## TASK DETAILS
Scan the records for the line containing "split; [done|]. split; [done|]. split;". From there through the last line, write out each line exactly.

## RECORD SET
•••••

(** The winner has the highest source authority. *)
Lemma winner_authority first rest c :
  c ∈ first :: rest ->
  (authority (cr_source (ca_record c)) <= authority (cr_source (ca_record (select_winner first rest))))%Z.
Proof.
  intros Hc. destruct (select_winner_spec first rest) as [_ H]. specialize (H c Hc).
  rewrite by_authority_order in H. unfold candidate_order, lex_ltb, on_ltb, desc_ltb in H.
  destruct (Z.ltb_spec (authority (cr_source (ca_record (select_winner first rest))))
    (authority (cr_source (ca_record c)))); [done|lia].
Qed.

Lemma newest_claim_spec records :
  match newest_claim records with
  | Some n => n ∈ records /\ cr_withdrawn (sr_record n) = false
  | None => True
  end.
Proof.
  unfold newest_claim.
  assert (H : forall acc, (match acc with Some n => n ∈ records /\ cr_withdrawn (sr_record n) = false | None => True end) ->
    forall l, (forall x, x ∈ l -> x ∈ records) ->
    match foldl (fun newest stored => if cr_withdrawn (sr_record stored) then newest
      else match newest with None => Some stored | Some n => if newer stored n then Some stored else newest end) acc l
    with Some n => n ∈ records /\ cr_withdrawn (sr_record n) = false | None => True end).
  { intros acc Hacc l. revert acc Hacc. induction l as [|x l IH]; intros acc Hacc Hl; cbn [foldl]; [done|].
    apply IH; [|intros y Hy; apply Hl; by right].
    destruct (cr_withdrawn (sr_record x)) eqn:E; [done|]. destruct acc as [n|].
    - destruct (newer x n); [|done]. split; [apply Hl; left|done].
    - split; [apply Hl; left|done]. }
  by apply (H None).
Qed.

(** The three shapes of an answer. *)
Lemma resolve_locked_cases st device capability pinned environment :
  let target := if gen_valid pinned then pinned else ds_generation device in
  let r := resolve_locked st device capability pinned environment in
  match r_keys st !! (di_id (ds_identity device), capability) with
  | None => r = resolve_unknown (resolve_base device capability (target ==? ds_generation device)) device capability
  | Some key =>
      let flagged := flagged_records st device target (target ==? ds_generation device) key in
      let base := resolve_base device capability (target ==? ds_generation device)
                    <| rc_known := true |> <| rc_schema := ks_schema key |> in
      let evidence := map (fun p => view_of p.1 p.2) flagged in
      let quirks := gather_quirks_locked st device capability environment in
      (current_candidates flagged = [] /\
       r = resolve_stale base device capability environment key evidence
             (foldl flag_or flag_None (map snd flagged)) quirks) \/
      exists first rest, current_candidates flagged = first :: rest /\ target = ds_generation device /\
        r = resolve_current base device environment key evidence quirks true first rest
  end.
Proof.
  cbn zeta. unfold resolve_locked. destruct (r_keys st !! _) as [key|]; [|done].
  destruct (current_candidates _) as [|first rest] eqn:E; [by left|]. right. exists first, rest.
  assert (Hf : first ∈ first :: rest) by left. rewrite <- E in Hf.
  apply elem_of_candidates in Hf as (stored & _ & Hs & _).
  pose proof (ce_target _ _ _ _ _ (staleness_none_current _ _ _ _ _ Hs)) as Ht.
  split; [done|]. rewrite Ht. split; [by apply eqb_true|done].
Qed.

Ltac resolve_cases st device capability pinned environment :=
  let H := fresh "Hcases" in
  pose proof (resolve_locked_cases st device capability pinned environment) as H; cbn zeta in H;
  set (r := resolve_locked st device capability pinned environment) in *;
  let key := fresh "key" in let Hk := fresh "Hkey" in
  destruct (r_keys st !! (di_id (ds_identity device), capability)) as [key|] eqn:Hk;
  [let Hc := fresh "Hcand" in let Hr := fresh "Hr" in
   destruct H as [[Hc Hr]|(first & rest & Hc & Htarget & Hr)]
  |rename H into Hr].
(** A publisher operation keeps everything but the publisher table, the
    revision and the usage counters. *)
Definition same_knowledge (st st' : Registry) : Prop :=
  r_limits st' = r_limits st /\ r_schemas st' = r_schemas st /\ r_capability_schemas st' = r_capability_schemas st /\
  r_devices st' = r_devices st /\ r_platforms st' = r_platforms st /\ r_keys st' = r_keys st /\
  r_device_keys st' = r_device_keys st /\ r_families st' = r_families st /\ r_models st' = r_models st /\
  r_architectures st' = r_architectures st /\ r_global_order st' = r_global_order st /\
  r_evidence_count st' = r_evidence_count st /\ r_next_serial st' = r_next_serial st /\
  r_quirks st' = r_quirks st /\ r_compatibility st' = r_compatibility st.

Ltac publisher_cases st pub :=
  let s := fresh "s" in let Hs := fresh "Hs" in destruct (r_publishers st !! pub) as [s|] eqn:Hs.

Lemma register_publisher_locked_grows now identity adapter st :
  publishers_grow st (register_publisher_locked now identity adapter st).1 /\
  same_knowledge st (register_publisher_locked now identity adapter st).1.
Proof.
  unfold register_publisher_locked.
  destruct (negb _); [by repeat split|]. destruct (_ || _); [by repeat split|].
  publisher_cases st (pi_id identity).
  - destruct (ps_publisher_fenced s); [by repeat split|].
    destruct (negb _); [split; [by eapply publishers_grow_insert; eauto with hcr|by repeat split]|].
    destruct (bool_decide _); [by repeat split|]. destruct (_ !=? _); [by repeat split|].
    split; [by eapply publishers_grow_insert; eauto with hcr|by repeat split].
  - destruct (_ <=? _); [by repeat split|]. destruct (_ && _); [by repeat split|].
    split; [by eapply publishers_grow_fresh|by repeat split].
Qed.
Lemma fp8_fleet_evidence_ok : evidence_ok 2 fp8_fleet.
Proof.
  split; [| |by vm_compute..| |by vm_compute].
  - intros d c. unfold fp8_fleet. cbn. destruct (decide ((gpu, fp8) = (d, c))) as [[= <- <-]|Hne].
    + rewrite !lookup_singleton_eq. split; intros _; [|by eexists]. exists {[fp8]}. split; [done|set_solver].
    + rewrite lookup_singleton_ne by done. split; [by intros []|]. intros (s & Hs & Hc). exfalso.
      apply lookup_singleton_Some in Hs as [<- <-]. apply elem_of_singleton in Hc as ->. done.
  - apply map_Forall_singleton. split.
    + exists gpu_state. split; [done|]. constructor; [|constructor]. by split.
    + exists schema_entry. split; [done|]. split; [done|]. by repeat constructor.
    + by vm_compute.
    + split; [apply NoDup_singleton|repeat constructor|constructor; [|constructor]]. by vm_compute.
  - apply map_Forall_singleton. by vm_compute.
Qed.

Lemma eviction_preserves_answers_witness :
  evidence_ok 2 fp8_fleet /\
  rc_current (resolve_locked (evict_if_needed_locked fp8_fleet) gpu_state fp8 Gen_none ∅) = true.
Proof.
  split; [exact fp8_fleet_evidence_ok|].
  destruct (eviction_preserves_answers 2 fp8_fleet gpu_state fp8 Gen_none ∅ fp8_fleet_evidence_ok)
    as (_ & _ & _ & _ & _ & -> & _).
  vm_compute. reflexivity.
Defined.

(** C35: ingesting a capability publication (already validated, so that its
    provenance is allowed for its source) keeps the invariant of stored
    evidence and touches no device, publisher, quirk, fact or schema. When it
    is accepted as a mutation, the claim is retained, unsuperseded, for the
    device's current generation and boot, with the publisher's support,
    precision, conditions, source and normalised value, and stamped with the
    device's driver, firmware and runtime (identity and generation) and its
    platform generation; otherwise no record is added and only superseded ones
    may disappear. *)
Theorem capability_ingestion_sound n p st
    (Hok : evidence_ok n st) (Hdok : devices_ok n st) (Hn : n + 2 < u64_modulus)
    (Hprov : provenance_allowed_for (provenance (cr_source (pb_capability p)))
               (source_class (cr_source (pb_capability p))) = true) :
  let st' := (apply_capability_locked p st).1 in
  let r := (apply_capability_locked p st).2 in
  evidence_ok (n + 2) st' /\ same_context st st' /\
  (ar_mutated r = false -> no_new_evidence st st') /\
  (ar_mutated r = true -> accepted r = true /\
     exists d key stored, r_devices st !! cr_device (pb_capability p) = Some d /\
       r_keys st' !! key_id (pb_capability p) = Some key /\ stored ∈ ks_records key /\
       sr_persistent stored = flag_None /\
       cr_source (sr_record stored) = cr_source (pb_capability p) /\
       cr_support (sr_record stored) = cr_support (pb_capability p) /\
       cr_conditions (sr_record stored) = cr_conditions (pb_capability p) /\
       normalize_value (r_limits st) (cr_value (pb_capability p)) = Value (cr_value (sr_record stored)) /\
       cr_device_generation (sr_record stored) = ds_generation d /\ cr_device_boot (sr_record stored) = ds_boot d /\
       cr_driver_generation (sr_record stored) = sw_driver_generation (ds_software d) /\
       cr_firmware_generation (sr_record stored) = sw_firmware_generation (ds_software d) /\
       cr_runtime_generation (sr_record stored) = sw_runtime_generation (ds_software d) /\
       cr_platform_generation (sr_record stored) = ds_platform_generation d /\
       cr_driver_id (sr_record stored) = dv_id (sw_driver (ds_software d)) /\
       cr_firmware_id (sr_record stored) = fw_id (sw_firmware (ds_software d)) /\
       cr_runtime_id (sr_record stored) = rt_id (sw_runtime (ds_software d)) /\
       cr_withdrawn (sr_record stored) = cr_withdrawn (pb_capability p) /\
       cr_precision (sr_record stored) = cr_precision (pb_capability p)).
Proof.
  cbn zeta. destruct (apply_capability_spec n p st Hok Hdok Hn Hprov) as (H1 & H2 & H3 & H4).
  split; [done|]. split; [done|]. split; [done|]. intros Hm. destruct (H4 Hm) as [Hc Hr].
  split; [unfold accepted; by rewrite Hc|].
  destruct Hr as (d & key & stored & v & Hd & Hk & Hin & Hp & Hv & g & Hrec & Hg & Hb).
  exists d, key, stored. rewrite Hrec. by split_and!.
Qed.

Lemma capability_ingestion_sound_witness :
  let p := publication PublicationKind.PublishCapability 5
             <| pb_capability := fp8_record nvml_source SupportState.Unsupported (VBoolean false)
                                   <| cr_capability_generation := Gen_none |> |> in
  ar_mutated (apply_capability_locked p fp8_fleet).2 = true /\
  accepted (apply_capability_locked p fp8_fleet).2 = true.
Proof.
  cbn zeta. match goal with |- context [apply_capability_locked ?q _] => set (p := q) end.
  assert (Hm : ar_mutated (apply_capability_locked p fp8_fleet).2 = true) by (vm_compute; reflexivity).
  split; [exact Hm|].
  destruct (capability_ingestion_sound 2 p fp8_fleet fp8_fleet_evidence_ok fp8_fleet_devices_ok eq_refl eq_refl)
    as (_ & _ & _ & H). by apply H.
Defined.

•••••

## ANSWER SECTION
  split; [done|]. split; [done|]. split; [done|]. intros Hm. destruct (H4 Hm) as [Hc Hr].
  split; [unfold accepted; by rewrite Hc|].
  destruct Hr as (d & key & stored & v & Hd & Hk & Hin & Hp & Hv & g & Hrec & Hg & Hb).
  exists d, key, stored. rewrite Hrec. by split_and!.
Qed.

Lemma capability_ingestion_sound_witness :
  let p := publication PublicationKind.PublishCapability 5
             <| pb_capability := fp8_record nvml_source SupportState.Unsupported (VBoolean false)
                                   <| cr_capability_generation := Gen_none |> |> in
  ar_mutated (apply_capability_locked p fp8_fleet).2 = true /\
  accepted (apply_capability_locked p fp8_fleet).2 = true.
Proof.
  cbn zeta. match goal with |- context [apply_capability_locked ?q _] => set (p := q) end.
  assert (Hm : ar_mutated (apply_capability_locked p fp8_fleet).2 = true) by (vm_compute; reflexivity).
  split; [exact Hm|].
  destruct (capability_ingestion_sound 2 p fp8_fleet fp8_fleet_evidence_ok fp8_fleet_devices_ok eq_refl eq_refl)
    as (_ & _ & _ & H). by apply H.
Defined.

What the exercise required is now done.